Wednesday, March 22, 2006

I've got a little bit of free time, so here's the first in what will
hopefully become a series of hints and tips about getting involved in
KDE without having to learn C++.

Today's topic is bug triage. Around 80 new bugs and wishlist items are
filed in KDE's bug tracking system
every day, and, while application and library maintainers try to look
at all of the ones reported for their application, their job is a lot
easier if someone else has already gone through and removed the
duplicates, asked the reporter for any additional information that's
useful, and noted which bugs can be reproduced.

The really nice thing about bug triage is that it comes in very small,
bite-sized chunks: each bug report probably takes a few minutes to
look through, so you can spend ten minutes a day on bug triage (on
your coffee break!), and be able to do something useful - something
that isn't so practical with some other ways of helping KDE.

The main reference for bug triaging, which I'd thoroughly recommend,
is the quality.kde.org
bugs howto
. That'll give you some pointers for getting started,
and tell you a little about how the bug tracking system works, what
the different bug statuses mean, and so on.

So, once you've got an account on bugs.kde.org and read the
quality.kde.org howto, what do you do next? The first thing to do is
decide which bugs to concentrate on: do you want to look just the bugs
for one or two applications, or take an overview of al bugs that are
reported? If you're a long term KDE user, and are a little bit
familiar with the internals, then taking an overview might be for you:
you'll be able to see when bugs are filed against the wrong KDE
component, and suggest what other parts of KDE could be relevant to
the bug. If you're not familiar with the internals of KDE, you can
still do bug triage! Just pick an application you use a lot, or
particularly like, and concentrate on the bugs that are reported for
that application.

Let's say you decide to concentrate on bugs in one particular app.
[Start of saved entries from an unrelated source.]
Definition gfx_read_char (m : vgamode_s) (cp : cursorpos) : M W carattr :=
  cheight <- get16 VBDA.char_height ;;
  cols <- get16 VBDA.video_cols ;;
  if (cols <=? cp_x cp) || (16 <? cheight) then ret (CarAttr 0 0 false)
  else
    op <- init_gfx_op m ;;
    let op := set_xy (cp_x cp * 8) (cp_y cp * cheight) (set_op GO_READ8 op) in
    emulate <- vga_emulate_text ;;
    res <- (if emulate then guess_background cheight op else ret (op, 0x00)) ;;
    let '(op, bg) := res in
    res <- read_lines (Z.to_nat cheight) bg (if emulate then Z.lxor bg 0x7 else 0x00) op ;;
    let '(lines, fg) := res in
    let car := if emulate then 1 else 0 in
    found <- find_char (Z.to_nat (256 - car)) car lines ;;
    ret (match found with
         | Some c => CarAttr (u8 c) (u8 (Z.lor fg (Z.shiftl bg 4))) false
         | None => CarAttr 0 0 false
         end).

Definition vgafb_write_pixel (color x y : Z) : M W unit :=
  mode <- get_current_mode ;;
  match mode with
  | None => ret tt
  | Some m =>
    op <- init_gfx_op m ;;
    op <- handle_gfx_op (set_op GO_READ8 (set_xy (Z.land x (Z.lnot 7)) y op)) ;;
    let i := Z.to_nat (Z.land x 0x07) in
    let usexor := truthy (Z.land color 0x80) && (depth m <? 8) in
    let v := if usexor then Z.lxor (nth i (pixels op) 0) (Z.land color 0x7f) else color in
    do handle_gfx_op (set_op GO_WRITE8 (set_pixels (<[i := v]> (pixels op)) op)) ;; ret tt
  end.

Definition vgafb_read_pixel (x y : Z) : M W Z :=
  mode <- get_current_mode ;;
  match mode with
  | None => ret 0
  | Some m =>
    op <- init_gfx_op m ;;
    op <- handle_gfx_op (set_op GO_READ8 (set_xy (Z.land x (Z.lnot 7)) y op)) ;;
    ret (nth (Z.to_nat (Z.land x 0x07)) (pixels op) 0)
  end.

(** ** Text operations *)

Definition text_address (cp : cursorpos) : M W Z :=
  cols <- get16 VBDA.video_cols ;;
  pagesize <- get16 VBDA.video_pagesize ;;
  ret (u32 (pagesize * cp_page cp + cp_y cp * (cols * 2) + cp_x cp * 2)).

Definition vgafb_move_chars (dest movesize : cursorpos) (lines : Z) : M W unit :=
  mode <- get_current_mode ;;
  match mode with
  | None => ret tt
  | Some m =>
    if negb (memmodel m =? MM_TEXT) then gfx_move_chars m dest movesize lines
    else
      cols <- get16 VBDA.video_cols ;;
      let stride := cols * 2 in
      dest_addr <- text_address dest ;;
      upd_mem (memmove_stride (sstart m) dest_addr (dest_addr + lines * stride) (cp_x movesize * 2) stride (cp_y movesize))
  end.

Definition vgafb_clear_chars (win winsize : cursorpos) (ca : carattr) : M W unit :=
  mode <- get_current_mode ;;
  match mode with
  | None => ret tt
  | Some m =>
    if negb (memmodel m =? MM_TEXT) then gfx_clear_chars m win winsize ca
    else
      cols <- get16 VBDA.video_cols ;;
      let stride := cols * 2 in
      let attr := Z.lor (Z.shiftl (if ca_use_attr ca then ca_attr ca else 0x07) 8) (ca_car ca) in
      addr <- text_address win ;;
      upd_mem (memset16_stride (sstart m) addr attr (cp_x winsize * 2) stride (cp_y winsize))
  end.

Definition vgafb_scroll (win winsize : cursorpos) (lines : Z) (ca : carattr) : M W unit :=
  if lines =? 0 then vgafb_clear_chars win winsize ca
  else if 0 <? lines then
    let size := set_y (cp_y winsize - lines) winsize in
    do vgafb_move_chars win size lines ;;
    vgafb_clear_chars (set_y (cp_y win + cp_y size) win) (set_y lines winsize) ca
  else
    let win' := set_y (cp_y win - lines) win in
    do vgafb_move_chars win' (set_y (cp_y winsize + lines) winsize) lines ;;
    vgafb_clear_chars (set_y (cp_y win' + lines) win') (set_y (- lines) winsize) ca.

Definition vgafb_write_char (cp : cursorpos) (ca : carattr) : M W unit :=
  mode <- get_current_mode ;;
  match mode with
  | None => ret tt
  | Some m =>
    if negb (memmodel m =? MM_TEXT) then gfx_write_char m cp ca
    else
      dest_far <- text_address cp ;;
      if ca_use_attr ca then put16 (far (sstart m) dest_far) (u16 (Z.lor (Z.shiftl (ca_attr ca) 8) (ca_car ca)))
      else put8 (far (sstart m) dest_far) (ca_car ca)
  end.

Definition vgafb_read_char (cp : cursorpos) : M W carattr :=
  mode <- get_current_mode ;;
  match mode with
  | None => ret (CarAttr 0 0 false)
  | Some m =>
    if negb (memmodel m =? MM_TEXT) then gfx_read_char m cp
    else
      dest_far <- text_address cp ;;
      v <- get16 (far (sstart m) dest_far) ;; ret (CarAttr (u8 v) (u8 (Z.shiftr v 8)) false)
  end.
End VgaFb.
You
can use the query page to
display all the open bugs for that application, or just the bugs that
have been opened in the last few days. Take a look at each bug, with
the aim of determining whether or not the behaviour that the reporter
described is really a bug, and if so, making it easier for the
developer to fix it. Put yourself in the shoes of the developer - what extra information will they need to be able to
start fixing the bug?

Some things to do:



  • First, try to reproduce the behaviour that the reporter has
    described. Add a comment to say whether you could reproduce the bug,
    noting your KDE version and distribution. If you don't understand the
    description, ask for clarification - if you can't understand what the
    reporter means, the developer probably won't be able to either.
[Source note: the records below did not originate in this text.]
(** ** The software cursor: swcursor.c *)

Fixpoint cursor_lines (n : nat) (op : gfx_op) : M W unit :=
  match n with
  | O => ret tt
  | S n' =>
    op <- handle_gfx_op (set_op GO_READ8 op) ;;
    let op := set_pixels (map (fun p => Z.lxor p 0x07) (pixels op)) op in
    op <- handle_gfx_op (set_op GO_WRITE8 op) ;;
    cursor_lines n' (set_xy (go_x op) (go_y op + 1) op)
  end.
Definition gfx_set_swcursor (m : vgamode_s) (cp : cursorpos) : M W unit :=
  cursor_type <- get_cursor_shape ;;
  let start := u8 (Z.shiftr cursor_type 8) in
  let end_ := Z.land cursor_type 0xff in
  op <- init_gfx_op vgahw_get_linelength vgahw_get_displaystart m ;;
  cheight <- get16 VBDA.char_height ;;
  cursor_lines (Z.to_nat (Z.min cheight (end_ + 1) - start)) (set_xy (cp_x cp * 8) (cp_y cp * cheight + start) op).

Definition set_swcursor (enable : bool) : M W unit :=
  flags <- get8 VBDA.flags ;;
  if bool_decide (truthy (Z.land flags BF_SWCURSOR) = enable) then ret tt
  else
    mode <- get_current_mode ;;
    match mode with
    | None => ret tt
    | Some m =>
      page <- get8 VBDA.video_page ;;
      cp <- get_cursor_pos page ;;
      cols <- get16 VBDA.video_cols ;; rows <- get8 VBDA.video_rows ;; shape <- get16 VBDA.cursor_type ;;
      if (cols <=? cp_x cp) || (rows <? cp_y cp) || (0x2000 <=? shape) then ret tt
      else
        do put8 VBDA.flags (Z.lor (Z.land flags (Z.lnot BF_SWCURSOR)) (if enable then BF_SWCURSOR else 0)) ;;
        if negb (memmodel m =? MM_TEXT) then gfx_set_swcursor m cp
        else
          address <- text_address cp ;;
          let dest_far := far (sstart m) (address + 1) in
          attr <- get8 dest_far ;; put8 dest_far (Z.lor (Z.shiftr attr 4) (Z.shiftl attr 4))
    end.

Definition swcursor_pre_handle10 (regs : bregs) : M W unit :=
  emulate <- vga_emulate_text ;;
  if negb emulate then ret tt
  else
    let ah := r_ah regs in
    if ((ah =? 0x4f) && CONFIG_VGA_VBE && (r_al regs =? 0x02)) || ((0x00 <=? ah) && (ah <=? 0x02))
       || ((0x05 <=? ah) && (ah <=? 0x0e)) || (ah =? 0x13)
    then set_swcursor false else ret tt.

Definition swcursor_check_event : M W unit :=
  emulate <- vga_emulate_text ;;
  if negb emulate then ret tt
  else ticks <- get32 BDA.timer_counter ;; set_swcursor (ticks mod 18 <? 9).

Definition handle_10 (regs : bregs) : M W bregs :=
  do swcursor_pre_handle10 regs ;;
  match r_ah regs with
  | 0x00 => handle_1000 regs
  | 0x01 => handle_1001 regs
  | 0x02 => handle_1002 regs
  | 0x03 => handle_1003 regs
  | 0x04 => handle_1004 regs
  | 0x05 => handle_1005 regs
  | 0x06 => handle_1006 regs
  | 0x07 => handle_1007 regs
  | 0x08 => handle_1008 regs
  | 0x09 => handle_1009 regs
  | 0x0a => handle_100a regs
  | 0x0b => handle_100b regs
  | 0x0c => handle_100c regs
  | 0x0d => handle_100d regs
  | 0x0e => handle_100e regs
  | 0x0f => handle_100f regs
  | 0x10 => handle_1010 regs
  | 0x11 => handle_1011 regs
  | 0x12 => handle_1012 regs
  | 0x13 => handle_1013 regs
  | 0x1a => handle_101a regs
  | 0x1b => handle_101b regs
  | 0x1c => handle_101c regs
  | 0x4f => handle_104f regs
  | _ => ret regs
  end.
End VgaBios.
  • If you can reproduce the behaviour, think of ways to narrow down
    the cause: Imagine that an app crashes when you save a document. What
    about selecting Save from the File menu? What about pressing Ctrl+S?
    Does it happen for any document, or just certain documents (perhaps
    certain file formats)? What about local vs remote files? This is where
    you get to use your imagination a little bit, since every bug report is
    different.


  • Try to find out whether the bug is related to a problem with
    config files: trying to reproduce the bug with a newly created user
    (and asking the reporter to do the same) is a good way to test
    this.




Those are some common, simple things that I can think of. As you get
more experienced, you'll find other tips n' tricks that are useful,
especially if you choose to concentrate on just one application.

So, in 20-second summary:

Bug triage


Why's it useful? It makes bug hunting and fixing easier for
developers, so more bugs get fixed.

Why choose bug triage instead of ...? It doesn't take much time
to look over a bug, so it comes in nice small chunks

What skills do I need to do it? Not much, just a bit of
patience and sometimes some perseverance.

Saturday, March 11, 2006

Serendipity

So I said I'd write some mini-howtos on non-coding ways to get involved with KDE. Kevin Krammer has beaten me to it, and he has some good information and insights.


I don't have time to write a full mini howto, but I have a neat story about bug triage, and how the contributions of non-coders and coders can all come together quite nicely.


It began (for me at least) with flicking through the bug reports, looking for anything I could usefully comment on. I noticed that bug 122218 and bug 122158 looked quite similar, so I added a comment to each bug to say so. Lubos fixed the second bug, and added a comment to the first to note how he'd done it. Enter Ismail Onur Filiz, who, on finding Lubos' explanation of the fix, codes up a patch. It's reviewed and applied, and there's one less bug in KMail :-).


I'm quite pleased with that story, since it shows how non-coding contributions can help things happen, even if they're not directly producing the end result, and it makes me feel that my occasional bug triage attempts are useful.